#### WORK REQUIRED:
Lines holding the string "mkPullState" are the ones to copy; find them all in the data.

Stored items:
Definition initialize : Mut nat (PgClient * list EncodedBind) :=
  let! client := runtime_connect runtime timeout in
  configure_timeout client timeout ;;!
  check_now ;;!
  validate_live_contract client catalog plan ;;!
  check_now ;;!
  let! binds := mlift (encode_binds (cq_binds compiled)) in
  mret (client, binds).

Definition open_portal : Mut nat PgPortal :=
  let! r := initialize in
  let '(client, binds) := r in
  driven (fun now => pg_begin now client) execution_driver_error ;;!
  let! statement := driven (fun now => pg_prepare now client (cq_sql compiled) (map eb_ty binds)) execution_driver_error in
  mlift (guard (Nat.eqb (statement_params statement) (length binds)) "POSTGRES-BIND-003") ;;!
  driven (fun now => pg_bind now client statement (map eb_value binds)) execution_driver_error.

(** ** The worker: pulling batches *)
Record PullState := mkPullState {
  ps_portal : PgPortal;
  ps_buffered_rows : list PgRow;
  ps_pending : option ExecutionRow;
  ps_now : nat
}.

Definition pull_state_new (portal : PgPortal) (now : nat) : PullState := mkPullState portal [] None now.

Definition set_buffered (s : PullState) (rows : list PgRow) : PullState := mkPullState (ps_portal s) rows (ps_pending s) (ps_now s).
Definition set_pg_pending (s : PullState) (pending : option ExecutionRow) : PullState :=
  mkPullState (ps_portal s) (ps_buffered_rows s) pending (ps_now s).

Definition check_pull : Mut PullState unit := fun s =>
  (check_timeout timeout (ps_now s), mkPullState (ps_portal s) (ps_buffered_rows s) (ps_pending s) (ps_now s + 1)).

Definition fetch_page (rows : Z) : Mut PullState (list PgRow) := fun s =>
  let s' portal := mkPullState portal (ps_buffered_rows s) (ps_pending s) (ps_now s + 1) in
  match query_portal (ps_now s) (ps_portal s) rows with
  | Done (page, portal) => (Ok page, s' portal)
  | Failed canceled => (Err (execution_driver_error canceled), s' (ps_portal s))
  end.

Definition pop_buffered : Mut PullState (option PgRow) := fun s =>
  match ps_buffered_rows s with
  | [] => (Ok None, s)
  | row :: rest => (Ok (Some row), set_buffered s rest)
  end.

#### FINISHED EXERCISE:
Record PullState := mkPullState {
Definition pull_state_new (portal : PgPortal) (now : nat) : PullState := mkPullState portal [] None now.
Definition set_buffered (s : PullState) (rows : list PgRow) : PullState := mkPullState (ps_portal s) rows (ps_pending s) (ps_now s).
  mkPullState (ps_portal s) (ps_buffered_rows s) pending (ps_now s).
  (check_timeout timeout (ps_now s), mkPullState (ps_portal s) (ps_buffered_rows s) (ps_pending s) (ps_now s + 1)).
  let s' portal := mkPullState portal (ps_buffered_rows s) (ps_pending s) (ps_now s + 1) in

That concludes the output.